## Exercise details
Extract precisely the lines of the entries below, from the first line through the line containing "log_error (fmt : string) (args : list Z)".

## Extracted entries
(** * btstack_uart_posix.c: asynchronous block and SLIP frame transfer

    A shallow embedding of the POSIX UART driver of BTstack
    (platform/posix/btstack_uart_posix.c).  The driver keeps its state in
    file-level statics; here they are the fields of [state], and every C
    function becomes a function from a state to a new state and the list
    of calls it made to its environment (run loop, syscalls, log, the
    registered handlers), in program order.  The termios configuration
    ([open], [set_baudrate], [set_parity], [set_flowcontrol]) moves no
    data and is left out. *)

From Stdlib Require Import ZArith List String Bool Lia.
Import ListNotations.
Open Scope Z_scope.

(** ** Machine integers *)

(** [uint16_t] and [uint32_t] values are kept as [Z]; arithmetic on them
    wraps as written out here. *)
Definition wrap16 (z : Z) : Z := z mod 65536.
Definition wrap32 (z : Z) : Z := z mod 4294967296.

(** max size of outgoing SLIP chunks *)
Definition SLIP_TX_CHUNK_LEN : Z := 128.
Definition SLIP_RECEIVE_BUFFER_SIZE : Z := 128.

(** ** The environment *)

Inductive btstack_data_source_callback_type_t :=
| DATA_SOURCE_CALLBACK_POLL
| DATA_SOURCE_CALLBACK_READ
| DATA_SOURCE_CALLBACK_WRITE.

(** What the driver does to the outside world.  The handlers registered
    by the caller are invoked in tail position everywhere in the file, so
    recording the invocation and letting the caller's reaction be the next
    call of the API loses nothing. *)
Inductive event :=
| btstack_run_loop_enable_data_source_callbacks (t : btstack_data_source_callback_type_t)
| btstack_run_loop_disable_data_source_callbacks (t : btstack_data_source_callback_type_t)
| btstack_run_loop_remove_data_source
| sys_write (fd data len : Z)
| sys_read (fd len : Z)
| sys_close (fd : Z)
| log_error (fmt : string) (args : list Z)
| log_info (fmt : string) (args : list Z)
| log_debug (fmt : string) (args : list Z)
| call_block_sent
| call_block_received
| call_frame_sent
| call_frame_received (frame_size : Z)
| call_null.

Definition trace := list event.

(** Answers of the environment during one readiness dispatch: the two
    readings of [btstack_run_loop_get_time_ms] around the syscall, the
    value the syscall returns, the bytes a [read] leaves in the buffer, and
    the clock reading taken when a frame is delivered. *)
Record syscall := {
  sys_start : Z;
  sys_end : Z;
  sys_ret : Z;
  sys_data : list Z;
  sys_now : Z
}.

(** Modelled from the spec: the SLIP codec (btstack_slip.h) is not among
    the sources; section 6 gives its call contract ([decoder_init],
    [decoder_feed] with the frame size or zero, [encoder_start],
    [encoder_has_pending], [encoder_next_byte]).  The driver is written
    against any implementation: [slip_t] is the codec's private state. *)
Class SlipCodec := {
  slip_t : Type;
  btstack_slip_encoder_start : slip_t -> list Z -> Z -> slip_t;
  btstack_slip_encoder_has_data : slip_t -> Z;
  btstack_slip_encoder_get_byte : slip_t -> Z * slip_t;
  btstack_slip_decoder_init : slip_t -> Z -> Z -> slip_t;
  btstack_slip_decoder_process : slip_t -> Z -> slip_t;
  btstack_slip_decoder_frame_size : slip_t -> Z
}.

(** ** The statics of the driver *)

(** block write *)
Record block_write_t := {
  btstack_uart_block_write_bytes_len : Z;
  btstack_uart_block_write_bytes_data : Z
}.

(** block read *)
Record block_read_t := {
  btstack_uart_block_read_bytes_len : Z;
  btstack_uart_block_read_bytes_data : Z
}.

(** callbacks: [true] when a handler is stored, [false] for NULL *)
Record callbacks_t := {
  block_sent : bool;
  block_received : bool;
  frame_sent : bool;
  frame_received : bool
}.

(** encoded SLIP chunk and its block write; the data pointer is an offset
    into the outgoing buffer *)
Record slip_write_t := {
  btstack_uart_slip_outgoing_buffer : list Z;
  btstack_uart_slip_write_bytes_len : Z;
  btstack_uart_slip_write_bytes_data : Z;
  btstack_uart_slip_write_active : Z
}.

(** SLIP block read *)
Record slip_receive_t := {
  btstack_uart_slip_receive_buffer : list Z;
  btstack_uart_slip_receive_pos : Z;
  btstack_uart_slip_receive_len : Z;
  btstack_uart_slip_receive_track_start : Z;
  btstack_uart_slip_receive_start_time : Z;
  btstack_uart_slip_receive_active : Z
}.

Record state {C : SlipCodec} := {
  transport_data_source_fd : Z;
  bw : block_write_t;
  br : block_read_t;
  cb : callbacks_t;
  sw : slip_write_t;
  sr : slip_receive_t;
  slip : slip_t
}.

Section Driver.
Context {C : SlipCodec}.

Definition set_fd (v : Z) (s : state) : state :=
  {| transport_data_source_fd := v; bw := bw s; br := br s; cb := cb s;
     sw := sw s; sr := sr s; slip := slip s |}.
Definition set_bw (v : block_write_t) (s : state) : state :=
  {| transport_data_source_fd := transport_data_source_fd s; bw := v;
     br := br s; cb := cb s; sw := sw s; sr := sr s; slip := slip s |}.
Definition set_br (v : block_read_t) (s : state) : state :=
  {| transport_data_source_fd := transport_data_source_fd s; bw := bw s;
     br := v; cb := cb s; sw := sw s; sr := sr s; slip := slip s |}.
Definition set_cb (v : callbacks_t) (s : state) : state :=
  {| transport_data_source_fd := transport_data_source_fd s; bw := bw s;
     br := br s; cb := v; sw := sw s; sr := sr s; slip := slip s |}.
Definition set_sw (v : slip_write_t) (s : state) : state :=
  {| transport_data_source_fd := transport_data_source_fd s; bw := bw s;
     br := br s; cb := cb s; sw := v; sr := sr s; slip := slip s |}.
Definition set_sr (v : slip_receive_t) (s : state) : state :=
  {| transport_data_source_fd := transport_data_source_fd s; bw := bw s;
     br := br s; cb := cb s; sw := sw s; sr := v; slip := slip s |}.
Definition set_slip (v : slip_t) (s : state) : state :=
  {| transport_data_source_fd := transport_data_source_fd s; bw := bw s;
     br := br s; cb := cb s; sw := sw s; sr := sr s; slip := v |}.

(** [if (end - start > 10) log_info(fmt, end - start)] on [uint32_t] *)
Definition log_slow (fmt : string) (io : syscall) : trace :=
  if 10 <? wrap32 (sys_end io - sys_start io)
  then [log_info fmt [wrap32 (sys_end io - sys_start io)]]
  else [].

(** ** Block transfer *)

Definition btstack_uart_block_posix_process_write
    (s : state) (io : syscall) : state * trace :=
  let len := btstack_uart_block_write_bytes_len (bw s) in
  let data := btstack_uart_block_write_bytes_data (bw s) in
  if len =? 0 then (s, []) else
  let bytes_written := sys_ret io in
  let t := sys_write (transport_data_source_fd s) data len
           :: log_slow "write took %u ms" io in
  if bytes_written =? 0 then
    (s, t ++ [log_error "wrote zero bytes\n" []])
  else if bytes_written <? 0 then
    (s, t ++ [log_error "write returned error\n" [];
              btstack_run_loop_enable_data_source_callbacks DATA_SOURCE_CALLBACK_WRITE])
  else
    let s1 := set_bw {| btstack_uart_block_write_bytes_len := len - bytes_written;
                        btstack_uart_block_write_bytes_data := data + bytes_written |} s in
    if negb (len - bytes_written =? 0) then
      (s1, t ++ [btstack_run_loop_enable_data_source_callbacks DATA_SOURCE_CALLBACK_WRITE])
    else
      (s1, t ++ btstack_run_loop_disable_data_source_callbacks DATA_SOURCE_CALLBACK_WRITE
             :: (if block_sent (cb s) then [call_block_sent] else [])).

Definition btstack_uart_block_posix_process_read
    (s : state) (io : syscall) : state * trace :=
  let len := btstack_uart_block_read_bytes_len (br s) in
  let data := btstack_uart_block_read_bytes_data (br s) in
  let t0 := if len =? 0
            then [log_info "called but no read pending" [];
                  btstack_run_loop_disable_data_source_callbacks DATA_SOURCE_CALLBACK_READ]
            else [] in
  let bytes_read := sys_ret io in
  let t := t0 ++ sys_read (transport_data_source_fd s) len
              :: log_slow "read took %u ms" io in
  if bytes_read =? 0 then
    (s, t ++ [log_error "read zero bytes\n" []])
  else if bytes_read <? 0 then
    (s, t ++ [log_error "read returned error\n" []])
  else
    let s1 := set_br {| btstack_uart_block_read_bytes_len := wrap16 (len - bytes_read);
                        btstack_uart_block_read_bytes_data := data + bytes_read |} s in
    if 0 <? wrap16 (len - bytes_read) then (s1, t)
    else
      (s1, t ++ btstack_run_loop_disable_data_source_callbacks DATA_SOURCE_CALLBACK_READ
             :: (if block_received (cb s) then [call_block_received] else [])).

Definition btstack_uart_posix_close_new (s : state) : state * trace * Z :=
  (set_fd (-1) s,
   [btstack_run_loop_remove_data_source; sys_close (transport_data_source_fd s)],
   0).

Definition btstack_uart_posix_set_block_received (s : state) (block_handler : bool) : state :=
  set_cb {| block_sent := block_sent (cb s); block_received := block_handler;
            frame_sent := frame_sent (cb s); frame_received := frame_received (cb s) |} s.

Definition btstack_uart_posix_set_block_sent (s : state) (block_handler : bool) : state :=
  set_cb {| block_sent := block_handler; block_received := block_received (cb s);
            frame_sent := frame_sent (cb s); frame_received := frame_received (cb s) |} s.

Definition btstack_uart_posix_send_block (s : state) (data size : Z) : state * trace :=
  (set_bw {| btstack_uart_block_write_bytes_len := size;
             btstack_uart_block_write_bytes_data := data |} s,
   [btstack_run_loop_enable_data_source_callbacks DATA_SOURCE_CALLBACK_WRITE]).

Definition btstack_uart_posix_receive_block (s : state) (buffer len : Z) : state * trace :=
  (set_br {| btstack_uart_block_read_bytes_len := len;
             btstack_uart_block_read_bytes_data := buffer |} s,
   [btstack_run_loop_enable_data_source_callbacks DATA_SOURCE_CALLBACK_READ]).

(** ** SLIP frames *)

(** [a[i] = v]; [i] is inside the array wherever the driver stores, as
    long as the array has its declared length. *)
Definition array_set (a : list Z) (i : Z) (v : Z) : list Z :=
  firstn (Z.to_nat i) a ++ v :: skipn (Z.to_nat i + 1) a.

(** the first [n] bytes of [a] replaced by what [read] delivered *)
Definition array_fill (a : list Z) (data : list Z) (n : Z) : list Z :=
  firstn (Z.to_nat n) data ++ skipn (Z.to_nat n) a.

Definition btstack_uart_slip_posix_set_frame_received (s : state) (block_handler : bool) : state :=
  set_cb {| block_sent := block_sent (cb s); block_received := block_received (cb s);
            frame_sent := frame_sent (cb s); frame_received := block_handler |} s.

Definition btstack_uart_slip_posix_set_frame_sent (s : state) (block_handler : bool) : state :=
  set_cb {| block_sent := block_sent (cb s); block_received := block_received (cb s);
            frame_sent := block_handler; frame_received := frame_received (cb s) |} s.

(** The loop of [btstack_uart_slip_posix_encode_chunk_and_send]:
    [while (has_data() & (pos < SLIP_TX_CHUNK_LEN)) buffer[pos++] = get_byte();]
    with the bitwise [&] of the source.  [pos] grows by one per round, so
    [SLIP_TX_CHUNK_LEN] rounds of fuel reach the exit. *)
Fixpoint encode_chunk (fuel : nat) (c : slip_t) (buf : list Z) (pos : Z)
    : slip_t * list Z * Z :=
  match fuel with
  | O => (c, buf, pos)
  | S fuel' =>
      if Z.land (btstack_slip_encoder_has_data c) (Z.b2z (pos <? SLIP_TX_CHUNK_LEN)) =? 0
      then (c, buf, pos)
      else
        let (b, c') := btstack_slip_encoder_get_byte c in
        encode_chunk fuel' c' (array_set buf pos b) (wrap16 (pos + 1))
  end.

Definition btstack_uart_slip_posix_encode_chunk_and_send (s : state) : state * trace :=
  let '(c, buf, pos) :=
    encode_chunk (Z.to_nat SLIP_TX_CHUNK_LEN) (slip s)
                 (btstack_uart_slip_outgoing_buffer (sw s)) 0 in
  (set_slip c
     (set_sw {| btstack_uart_slip_outgoing_buffer := buf;
                btstack_uart_slip_write_bytes_len := pos;
                btstack_uart_slip_write_bytes_data := 0;
                btstack_uart_slip_write_active := btstack_uart_slip_write_active (sw s) |} s),
   [log_debug "slip: send %d bytes" [pos];
    btstack_run_loop_enable_data_source_callbacks DATA_SOURCE_CALLBACK_WRITE]).

Definition btstack_uart_slip_posix_block_sent (s : state) : state * trace :=
  if negb (btstack_slip_encoder_has_data (slip s) =? 0) then
    btstack_uart_slip_posix_encode_chunk_and_send s
  else
    (set_sw {| btstack_uart_slip_outgoing_buffer := btstack_uart_slip_outgoing_buffer (sw s);
               btstack_uart_slip_write_bytes_len := btstack_uart_slip_write_bytes_len (sw s);
               btstack_uart_slip_write_bytes_data := btstack_uart_slip_write_bytes_data (sw s);
               btstack_uart_slip_write_active := 0 |} s,
     if frame_sent (cb s) then [call_frame_sent] else []).

Definition btstack_uart_slip_posix_process_write
    (s : state) (io : syscall) : state * trace :=
  let len := btstack_uart_slip_write_bytes_len (sw s) in
  let data := btstack_uart_slip_write_bytes_data (sw s) in
  if len =? 0 then (s, []) else
  let bytes_written := sys_ret io in
  let w := sys_write (transport_data_source_fd s) data len in
  if bytes_written <? 0 then
    (s, [w; btstack_run_loop_enable_data_source_callbacks DATA_SOURCE_CALLBACK_WRITE])
  else
    let t := w :: log_slow "write took %u ms" io in
    let s1 := set_sw {| btstack_uart_slip_outgoing_buffer := btstack_uart_slip_outgoing_buffer (sw s);
                        btstack_uart_slip_write_bytes_len := len - bytes_written;
                        btstack_uart_slip_write_bytes_data := data + bytes_written;
                        btstack_uart_slip_write_active := btstack_uart_slip_write_active (sw s) |} s in
    if negb (len - bytes_written =? 0) then
      (s1, t ++ [btstack_run_loop_enable_data_source_callbacks DATA_SOURCE_CALLBACK_WRITE])
    else
      let (s2, t2) := btstack_uart_slip_posix_block_sent s1 in
      (s2, t ++ btstack_run_loop_disable_data_source_callbacks DATA_SOURCE_CALLBACK_WRITE :: t2).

## Solution
(** * btstack_uart_posix.c: asynchronous block and SLIP frame transfer

    A shallow embedding of the POSIX UART driver of BTstack
    (platform/posix/btstack_uart_posix.c).  The driver keeps its state in
    file-level statics; here they are the fields of [state], and every C
    function becomes a function from a state to a new state and the list
    of calls it made to its environment (run loop, syscalls, log, the
    registered handlers), in program order.  The termios configuration
    ([open], [set_baudrate], [set_parity], [set_flowcontrol]) moves no
    data and is left out. *)

From Stdlib Require Import ZArith List String Bool Lia.
Import ListNotations.
Open Scope Z_scope.

(** ** Machine integers *)

(** [uint16_t] and [uint32_t] values are kept as [Z]; arithmetic on them
    wraps as written out here. *)
Definition wrap16 (z : Z) : Z := z mod 65536.
Definition wrap32 (z : Z) : Z := z mod 4294967296.

(** max size of outgoing SLIP chunks *)
Definition SLIP_TX_CHUNK_LEN : Z := 128.
Definition SLIP_RECEIVE_BUFFER_SIZE : Z := 128.

(** ** The environment *)

Inductive btstack_data_source_callback_type_t :=
| DATA_SOURCE_CALLBACK_POLL
| DATA_SOURCE_CALLBACK_READ
| DATA_SOURCE_CALLBACK_WRITE.

(** What the driver does to the outside world.  The handlers registered
    by the caller are invoked in tail position everywhere in the file, so
    recording the invocation and letting the caller's reaction be the next
    call of the API loses nothing. *)
Inductive event :=
| btstack_run_loop_enable_data_source_callbacks (t : btstack_data_source_callback_type_t)
| btstack_run_loop_disable_data_source_callbacks (t : btstack_data_source_callback_type_t)
| btstack_run_loop_remove_data_source
| sys_write (fd data len : Z)
| sys_read (fd len : Z)
| sys_close (fd : Z)
| log_error (fmt : string) (args : list Z)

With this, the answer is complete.